------ Materials provided

(** Days that cover the flights count each of them once. *)
Lemma days_sum days tracks :
  List.NoDup days -> (forall d, In d (seen_days tracks) -> In d days) ->
  zsum (map (fun d => flights_on d tracks) days) = zlen (List.filter dated tracks).
Proof.
  intros Hnd. induction tracks as [|t tracks IH] using rev_ind; intros Hcov.
  { clear. induction days as [|d days IH]; [done|]. exact IH. }
  rewrite List.filter_app, zlen_app, <- IH; clear IH.
  2: { intros d (u&Hu&Hd)%seen_days_spec. apply Hcov, seen_days_spec. exists u. rewrite in_app_iff. auto. }
  assert (zsum (map (fun d => if flies_on d t then 1 else 0) days) = zlen (List.filter dated [t])) as <-.
  { unfold dated. simpl. destruct (flightStartMs t) as [ms|] eqn:E.
    - assert (In (day_of ms) days) as Hin.
      { apply Hcov, seen_days_spec. exists t. rewrite in_app_iff. unfold flies_on. rewrite E, Z.eqb_refl. simpl. auto. }
      change (zlen [t]) with 1. clear Hcov.
      assert (forall l, ~ In (day_of ms) l -> zsum (map (fun d => if flies_on d t then 1 else 0) l) = 0) as H0.
      { induction l as [|x l IHl]; intros Hn; [done|]. cbn [map]. change (zsum (?a :: ?l)) with (a + zsum l).
        rewrite IHl by (simpl in Hn; tauto). unfold flies_on. rewrite E.
        destruct (Z.eqb_spec (day_of ms) x); [subst; simpl in Hn; tauto | done]. }
      induction Hnd as [|x l Hx Hnd IHl]; [done|]. cbn [map]. change (zsum (?a :: ?l)) with (a + zsum l).
      unfold flies_on at 1. rewrite E. destruct (Z.eqb_spec (day_of ms) x) as [<-|Hne].
      + by rewrite H0.
      + rewrite IHl; [done|]. destruct Hin; congruence.
    - clear Hcov Hnd. induction days as [|x l IHl]; [done|]. cbn [map]. change (zsum (?a :: ?l)) with (a + zsum l).
      unfold flies_on at 1. by rewrite E, IHl. }
  clear Hcov Hnd. induction days as [|x l IHl]; [done|]. cbn [map].
  change (zsum (?a :: ?l)) with (a + zsum l). rewrite IHl, flights_on_snoc. lia.
Qed.
Lemma one_entry_per_aircraft_witness :
  List.NoDup (omap icao_of (aircraftFromDetections (fun le => sort_by le) reports None 0)).
Proof.
  destruct (one_entry_per_aircraft (fun le => sort_by le) (fun le l => sort_by_perm le l)
    (fun le l Ht Htr => sort_by_sorted le Ht Htr l) reports None 0) as (_&H&_).
  exact H.
Defined.

Example three_contacts :
  map dt_detection_id (aircraftFromDetections (fun le => sort_by le) reports None 0) = ["3"; "2"; "4"].
Proof. vm_compute. reflexivity. Qed.

(** The times are compared as strings, and a reply writes a whole second without
    decimals: the older of two reports of one aircraft is then kept. *)
Lemma lexical_order_is_not_time_order :
  let older := report "old" "2026-09-15T03:00:01Z" "a1" in
  let newer := report "new" "2026-09-15T03:00:01.5Z" "a1" in
  Date_parse (dt_ts older) = Some 1789441201000 /\ Date_parse (dt_ts newer) = Some 1789441201500 /\
  aircraftFromDetections (fun le => sort_by le) [newer; older] None 0 = [older] /\
  aircraftFromDetections (fun le => sort_by le) [older; newer] None 0 = [older].
Proof. vm_compute. auto. Qed.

------------

• What the task requires: Return all of the data precisely as it appears.

• Exercise output:
(** Days that cover the flights count each of them once. *)
Lemma days_sum days tracks :
  List.NoDup days -> (forall d, In d (seen_days tracks) -> In d days) ->
  zsum (map (fun d => flights_on d tracks) days) = zlen (List.filter dated tracks).
Proof.
  intros Hnd. induction tracks as [|t tracks IH] using rev_ind; intros Hcov.
  { clear. induction days as [|d days IH]; [done|]. exact IH. }
  rewrite List.filter_app, zlen_app, <- IH; clear IH.
  2: { intros d (u&Hu&Hd)%seen_days_spec. apply Hcov, seen_days_spec. exists u. rewrite in_app_iff. auto. }
  assert (zsum (map (fun d => if flies_on d t then 1 else 0) days) = zlen (List.filter dated [t])) as <-.
  { unfold dated. simpl. destruct (flightStartMs t) as [ms|] eqn:E.
    - assert (In (day_of ms) days) as Hin.
      { apply Hcov, seen_days_spec. exists t. rewrite in_app_iff. unfold flies_on. rewrite E, Z.eqb_refl. simpl. auto. }
      change (zlen [t]) with 1. clear Hcov.
      assert (forall l, ~ In (day_of ms) l -> zsum (map (fun d => if flies_on d t then 1 else 0) l) = 0) as H0.
      { induction l as [|x l IHl]; intros Hn; [done|]. cbn [map]. change (zsum (?a :: ?l)) with (a + zsum l).
        rewrite IHl by (simpl in Hn; tauto). unfold flies_on. rewrite E.
        destruct (Z.eqb_spec (day_of ms) x); [subst; simpl in Hn; tauto | done]. }
      induction Hnd as [|x l Hx Hnd IHl]; [done|]. cbn [map]. change (zsum (?a :: ?l)) with (a + zsum l).
      unfold flies_on at 1. rewrite E. destruct (Z.eqb_spec (day_of ms) x) as [<-|Hne].
      + by rewrite H0.
      + rewrite IHl; [done|]. destruct Hin; congruence.
    - clear Hcov Hnd. induction days as [|x l IHl]; [done|]. cbn [map]. change (zsum (?a :: ?l)) with (a + zsum l).
      unfold flies_on at 1. by rewrite E, IHl. }
  clear Hcov Hnd. induction days as [|x l IHl]; [done|]. cbn [map].
  change (zsum (?a :: ?l)) with (a + zsum l). rewrite IHl, flights_on_snoc. lia.
Qed.
Lemma one_entry_per_aircraft_witness :
  List.NoDup (omap icao_of (aircraftFromDetections (fun le => sort_by le) reports None 0)).
Proof.
  destruct (one_entry_per_aircraft (fun le => sort_by le) (fun le l => sort_by_perm le l)
    (fun le l Ht Htr => sort_by_sorted le Ht Htr l) reports None 0) as (_&H&_).
  exact H.
Defined.

Example three_contacts :
  map dt_detection_id (aircraftFromDetections (fun le => sort_by le) reports None 0) = ["3"; "2"; "4"].
Proof. vm_compute. reflexivity. Qed.

(** The times are compared as strings, and a reply writes a whole second without
    decimals: the older of two reports of one aircraft is then kept. *)
Lemma lexical_order_is_not_time_order :
  let older := report "old" "2026-09-15T03:00:01Z" "a1" in
  let newer := report "new" "2026-09-15T03:00:01.5Z" "a1" in
  Date_parse (dt_ts older) = Some 1789441201000 /\ Date_parse (dt_ts newer) = Some 1789441201500 /\
  aircraftFromDetections (fun le => sort_by le) [newer; older] None 0 = [older] /\
  aircraftFromDetections (fun le => sort_by le) [older; newer] None 0 = [older].
Proof. vm_compute. auto. Qed.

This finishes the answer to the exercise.